The international team including from University of Basel (Switzerland) and Imperial College London, pointed out that while a PCR swab test remains the gold standard for confirming Covid-19 infection, “our findings suggest that a wearable-informed machine learning algorithm may serve as a promising tool for presymptomatic or asymptomatic detection of Covid-19”.
The team conducted a trial, on a AVA bracelet, and included 1,163 participants all under the age of 51 who wore the tracker at night. The device saves data every 10 seconds and requires at least 4 hours of relatively uninterrupted sleep. The bracelets were synchronised with a complementary smartphone app on waking.
All participants took regular rapid antibody tests for Covid infection. Those with indicative symptoms took a PCR swab test as well.
Some 127 people (11 per cent) developed Covid-19 infection during the study period, of which 66 (52 per cent) had worn their bracelet for at least 29 days before the start of symptoms and were confirmed as positive by PCR swab test, so were included in the final analysis.
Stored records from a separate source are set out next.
(** No run of a snippet, by whatever thread, takes the mutex from the thread
    that owns it, or brings it under the count it had. *)
Lemma run_held {alloc} (p : block T alloc) me owner t0 n w :
  held owner n (singleton w t0) ->
  held owner n (singleton (snd (run p me w)) t0).
Proof.
  revert n.
  apply (run_related
           (fun w w' => forall n, held owner n (singleton w t0) ->
                                  held owner n (singleton w' t0))
           (fun _ => True) me); try done.
  - intros w1 w2 w3 H12 H23 n H1. by apply H23, H12.
  - intros w1 w2 Hs n H1. by rewrite Hs.
  - clear w. intros t v body w _ Hbody n (k & Hk & Hnk).
    destruct (decide (t = t0)) as [->|Hne].
    + destruct (with_enabled_hook_cases me t0 v body w)
        as [[_ ->]|(m & Hl & Hcases)]; [by exists k|].
      rewrite Hk in Hl. cbn in Hl.
      destruct (decide (owner = me)) as [<-|]; [|done].
      injection Hl as <-.
      destruct (Hbody (S k)) as (k2 & Hk2 & Hle).
      { exists (S k). split; [|done].
        erewrite entered_lookup; [done|]. rewrite Hk. cbn.
        by rewrite decide_True. }
      destruct Hcases as [->|[-> _]].
      * exists k2. split; [done|lia].
      * rewrite Hk2. cbn. rewrite decide_True by done.
        destruct k2 as [|k2']; [lia|]. exists k2'. cbn. split; [done|lia].
    + assert (held owner n (singleton (entered me t v w) t0)) as He.
      { rewrite entered_lookup_ne by done. by exists k. }
      specialize (Hbody n He).
      destruct (with_enabled_hook_cases me t v body w)
        as [[_ ->]|(m & _ & [->|[_ Hf]])]; try done.
      * by exists k.
      * by rewrite Hf.
Qed.

Lemma run_all_paired {alloc} (schedule : list (thread_id * block T alloc)) w :
  (forall t, paired (singleton w t)) ->
  forall t, paired (singleton (run_all schedule w) t).
Proof.
  revert w. induction schedule as [|[me p] later IH]; intros w Hw; [done|].
  cbn [run_all]. apply IH. by apply run_paired.
Qed.

Lemma run_all_held {alloc} (schedule : list (thread_id * block T alloc))
    owner t n w :
  held owner n (singleton w t) ->
  held owner n (singleton (run_all schedule w) t).
Proof.
  revert w. induction schedule as [|[me p] later IH]; intros w Hw; [done|].
  cbn [run_all]. apply IH. by apply run_held.
Qed.

(** A thread that does not own the mutex waits, whatever macro it is in. *)
Lemma held_waits owner n other (i : mkmock T) :
  held owner n i -> other <> owner -> lock other (mutex i) = None.
Proof.
  intros (k & -> & _) Hne. cbn. by rewrite decide_False.
Qed.

Lemma run_all_untouched {alloc} (schedule : list (thread_id * block T alloc))
    t0 w :
  Forall (fun s => ~ activates t0 (snd s)) schedule ->
  singleton (run_all schedule w) t0 = singleton w t0.
Proof.
  revert w. induction schedule as [|[me p] later IH]; intros w Hs; [done|].
  cbn [run_all]. rewrite IH by (by eapply Forall_inv_tail).
  apply run_untouched. by apply Forall_inv in Hs.
Qed.

(** No run of a snippet leaves an exception in [saved_exc]. *)
Lemma run_saved_exc {alloc} (p : block T alloc) me t0 w :
  saved_exc (singleton w t0) = None ->
  saved_exc (singleton (snd (run p me w)) t0) = None.
Proof.
  apply (run_related
           (fun w w' => saved_exc (singleton w t0) = None ->
                        saved_exc (singleton w' t0) = None)
           (fun _ => True) me); try done.
  - intros w1 w2 w3 H12 H23 H1. by apply H23, H12.
  - intros w1 w2 Hs H1. by rewrite Hs.
  - clear w. intros t v body w _ Hbody Hw.
    destruct (with_enabled_hook_cases me t v body w)
      as [[_ ->]|(m & Hl & Hcases)]; [done|].
    assert (saved_exc (singleton (snd (body (entered me t v w))) t0) = None)
      as H2.
    { apply Hbody. destruct (decide (t = t0)) as [<-|Hne].
      - by rewrite (entered_lookup _ _ _ _ _ Hl).
      - by rewrite entered_lookup_ne. }
    destruct Hcases as [->|[Ht Hf]]; [done|].
    destruct (decide (t = t0)) as [<-|Hne].
    + by rewrite Ht.
    + by rewrite Hf.
Qed.

(** A run by a thread that could lock every mutex leaves every mutex such
    that the thread can lock it. *)
Lemma run_lockable {alloc} (p : block T alloc) me w :
  (forall t, lock me (mutex (singleton w t)) <> None) ->
  forall t, lock me (mutex (singleton (snd (run p me w)) t)) <> None.
Proof.
  apply (run_related
           (fun w w' =>
              (forall t, lock me (mutex (singleton w t)) <> None) ->
              forall t, lock me (mutex (singleton w' t)) <> None)
           (fun _ => True) me); try done.
  - intros w1 w2 w3 H12 H23 H1. by apply H23, H12.
  - intros w1 w2 Hs H1 t. by rewrite Hs.
  - clear w. intros t v body w _ Hbody Hw.
    destruct (with_enabled_hook_cases me t v body w)
      as [[_ ->]|(m & Hl & Hcases)]; [done|].
    assert (forall t', lock me (mutex (singleton (entered me t v w) t'))
                       <> None) as He.
    { intros t'. destruct (decide (t = t')) as [<-|Hne].
      - rewrite (entered_lookup _ _ _ _ _ Hl). cbn.
        destruct (lock_owned _ _ _ Hl) as [k ->]. cbn.
        by rewrite decide_True.
      - rewrite entered_lookup_ne by done. apply Hw. }
    specialize (Hbody He).
    destruct Hcases as [->|[Ht Hf]]; [done|].
    intros t'. destruct (decide (t = t')) as [<-|Hne].
    + rewrite Ht. cbn. specialize (Hbody t).
      destruct (mutex (singleton (snd (body (entered me t v w))) t))
        as [|o n]; cbn in *; [done|].
      destruct (decide (o = me)) as [->|]; [|done].
      destruct n; cbn; [done|]. by rewrite decide_True.
    + rewrite Hf by done. apply Hbody.
Qed.

(** [MKMOCK_WITH_ENABLED_HOOK] ends the way its snippet ends: it returns
    when the snippet falls off its end and throws what the snippet threw. *)
Lemma with_enabled_hook_transparent {alloc} (p : block T alloc) me t v w :
  lock me (mutex (singleton w t)) <> None ->
  fst (MKMOCK_WITH_ENABLED_HOOK me t (ret v) (run p me) w) =
  fst (run p me (entered me t v w)).
Proof.
  intros Hl. destruct (lock me (mutex (singleton w t))) as [m|] eqn:Hlock;
    [|done].
  destruct (lock_owned _ _ _ Hlock) as [k ->].
  pose proof (entered_lookup _ _ v _ _ Hlock) as He.
  assert (held me k (singleton (snd (run p me (entered me t v w))) t))
    as (k2 & Hk2 & _).
  { apply run_held. rewrite He. by exists k. }
  assert (saved_exc (singleton (snd (run p me (entered me t v w))) t) = None)
    as Hexc.
  { apply run_saved_exc. by rewrite He. }
  destruct (run p me (entered me t v w)) as [r w2] eqn:Hrun.
  rewrite (with_enabled_hook_outcome _ _ _ _ _ _ _ _ Hlock Hrun).
  cbn [fst snd] in *.
  destruct r as [[]|e| |]; try done.
  - destruct (deactivate_granted me t w2
                (match k2 with O => Unlocked | S n => Locked me n end))
      as [-> _]; [|by rewrite Hexc].
    rewrite Hk2. cbn. by rewrite decide_True.
  - destruct (derives_from_std_exception e); [|done].
    destruct (deactivate_granted me t
                (with_inst t (set_saved_exc (Some e)) w2)
                (match k2 with O => Unlocked | S n => Locked me n end))
      as [-> _]; [|by rewrite lookup_with_inst_eq].
    rewrite lookup_with_inst_eq. cbn. rewrite Hk2. cbn.
    by rewrite decide_True.
Qed.

Lemma snd_run_with_done {alloc} (body : block T alloc) me t v w :
  snd (run (WithEnabledHook t v body Done) me w) =
  snd (MKMOCK_WITH_ENABLED_HOOK me t (ret v) (run body me) w).
Proof.
  cbn [run]. rewrite snd_bind.
  by destruct (fst (MKMOCK_WITH_ENABLED_HOOK me t (ret v) (run body me) w)).
Qed.

(** One thread alone is never kept waiting and never unlocks what it does
    not own, however its activations nest. *)
Lemma run_completes {alloc} (p : block T alloc) me w :
  (forall t, lock me (mutex (singleton w t)) <> None) ->
  completes (fst (run p me w)).
Proof.
  revert w.
  induction p as [|e|t x k IH|d t x k IH|t v body IHb k IHk
                  |body IHb handler IHh k IHk]; intros w Hw; cbn [run].
  - done.
  - done.
  - destruct (lock me (mutex (singleton w t))) as [m|] eqn:Hl;
      [|by destruct (Hw t)].
    destruct (hook_granted me t x w m Hl) as (w' & Hrun & Hs & _).
    rewrite fst_bind, Hrun. cbn [fst snd]. rewrite fst_bind. cbn [fst snd
      observe modify]. apply IH. intros t'. cbn. by rewrite <- Hs.
  - destruct (lock me (mutex (singleton w t))) as [m|] eqn:Hl;
      [|by destruct (Hw t)].
    destruct (hook_alloc_granted me t x w m Hl) as (w' & Hrun & Hs & _).
    rewrite fst_bind, Hrun. cbn [fst snd]. rewrite fst_bind. cbn [fst snd
      observe modify]. apply IH. intros t'. cbn. by rewrite Hs.
  - rewrite fst_bind, (with_enabled_hook_transparent body me t v w (Hw t)).
    assert (forall t', lock me (mutex (singleton (entered me t v w) t'))
                       <> None) as He.
    { destruct (lock me (mutex (singleton w t))) as [m|] eqn:Hl;
        [|by destruct (Hw t)].
      intros t'. destruct (decide (t = t')) as [<-|Hne].
      - rewrite (entered_lookup _ _ _ _ _ Hl). cbn.
        destruct (lock_owned _ _ _ Hl) as [n ->]. cbn.
        by rewrite decide_True.
      - rewrite entered_lookup_ne by done. apply Hw. }
    pose proof (IHb _ He) as Hc.
    destruct (fst (run body me (entered me t v w))) as [[]|e| |]; try done.
    apply IHk. rewrite <- snd_run_with_done. by apply run_lockable.
  - rewrite fst_bind.
    assert (completes (fst (try_catch_all (run body me)
                              (fun e => run (handler e) me) w)) /\
            forall t, lock me (mutex (singleton
              (snd (try_catch_all (run body me)
                      (fun e => run (handler e) me) w)) t)) <> None)
      as [Hc Hlock].
    { unfold try_catch_all. pose proof (IHb w Hw) as Hb.
      pose proof (run_lockable body me w Hw) as Hlb.
      destruct (run body me w) as [[[]|e| |] w1]; cbn [fst snd] in *;
        try done.
      split; [by apply IHh|]. by apply run_lockable. }
    destruct (fst (try_catch_all _ _ w)) as [[]|e| |]; try done.
    by apply IHk.
Qed.

Lemma run_all_saved_exc {alloc} (schedule : list (thread_id * block T alloc))
    t w :
  saved_exc (singleton w t) = None ->
  saved_exc (singleton (run_all schedule w) t) = None.
Proof.
  revert w. induction schedule as [|[me p] later IH]; intros w Hw; [done|].
  cbn [run_all]. apply IH. by apply run_saved_exc.
Qed.

End Facts.
End BarrierClientFacts.

(** ** Snippets run with [src/unnamed/part_000] *)
Module FineGrainedClientFacts.
Import FineGrained FineGrainedFacts FineGrainedClient.
Section Facts.
Context {T : Type} `{ValueInit T}.
Abbreviation World := (FineGrained.World T (Client T)).
Implicit Types (w : World) (t : tag) (me : thread_id).

(** The counterpart of [BarrierClientFacts.run_related]. *)
Lemma fine_run_related (Q : World -> World -> Prop) (ok : tag -> Prop) me :
  (forall w, Q w w) ->
  (forall w1 w2 w3, Q w1 w2 -> Q w2 w3 -> Q w1 w3) ->
  (forall w w', (forall t, singleton w' t = singleton w t) -> Q w w') ->
  (forall t v (body : M World unit) w,
      ok t ->
      Q (entered me t v w) (snd (body (entered me t v w))) ->
      Q w (snd (MKMOCK_WITH_ENABLED_HOOK me t (ret v) body w))) ->
  forall (p : block T false),
    (forall t, activates t p -> ok t) ->
    forall w, Q w (snd (run p me w)).
Proof.
  intros Qrefl Qtrans Qsame Qwith p.
  induction p as [|e|t x k IH|d t x k IH|t v body IHb k IHk
                  |body IHb handler IHh k IHk]; intros Hok w; cbn [run].
  - apply Qrefl.
  - apply Qrefl.
  - rewrite snd_bind.
    pose proof (fine_hook_same_hooks me t x w) as Hs.
    destruct (MKMOCK_HOOK true me t x w) as [[a|e| |] w1]; cbn [fst snd] in *;
      try (by apply Qsame).
    eapply Qtrans; [by apply Qsame|]. rewrite snd_bind.
    cbn [observe modify fst snd].
    eapply Qtrans; [|apply IH].
    + by apply Qsame.
    + intros t' Ht'. apply Hok. cbn. by exists a.
  - by destruct (Bool.diff_false_true d).
  - rewrite snd_bind.
    assert (Q w (snd (MKMOCK_WITH_ENABLED_HOOK me t (ret v) (run body me) w)))
      as Hw.
    { apply Qwith; [apply Hok; cbn; by left|].
      apply IHb. intros t' Ht'. apply Hok. cbn. tauto. }
    destruct (MKMOCK_WITH_ENABLED_HOOK me t (ret v) (run body me) w)
      as [[a|e| |] w1]; cbn [fst snd] in *; try done.
    eapply Qtrans; [done|]. apply IHk. intros t' Ht'. apply Hok. cbn. tauto.
  - rewrite snd_bind.
    assert (Q w (snd (try_catch_all (run body me)
                        (fun e => run (handler e) me) w))) as Hw.
    { unfold try_catch_all.
      assert (Q w (snd (run body me w))) as Hb.
      { apply IHb. intros t' Ht'. apply Hok. cbn. tauto. }
      destruct (run body me w) as [[a|e| |] w1]; cbn [fst snd] in *;
        try done.
      eapply Qtrans; [done|]. apply IHh. intros t' Ht'. apply Hok. cbn.
      right; left. by exists e. }
    destruct (try_catch_all _ _ w) as [[a|e| |] w1]; cbn [fst snd] in *;
      try done.
    eapply Qtrans; [done|]. apply IHk. intros t' Ht'. apply Hok. cbn. tauto.
Qed.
The algorithm was ‘trained’ using 70 per cent of the data from day 10 to day 2 before the start of symptoms within a 40 day period of continuous monitoring of the 66 people who tested positive for SARS-CoV-2. It was then tested on the remaining 30 per cent of the data.
Some 73 per cent of laboratory confirmed positive cases were picked up in the training set, and 68 per cent in the test set, up to 2 days before the start of symptoms.
The researchers acknowledge that their results may not be more widely applicable.
But “wearable sensor technology is an easy-to-use, low-cost method for enabling individuals to track their health and wellbeing during a pandemic”, they wrote in the paper.
Further, “these devices, partnered with artificial intelligence, can push the boundaries of personalised medicine and detect illnesses prior to (symptom occurrence), potentially reducing virus transmission in communities”.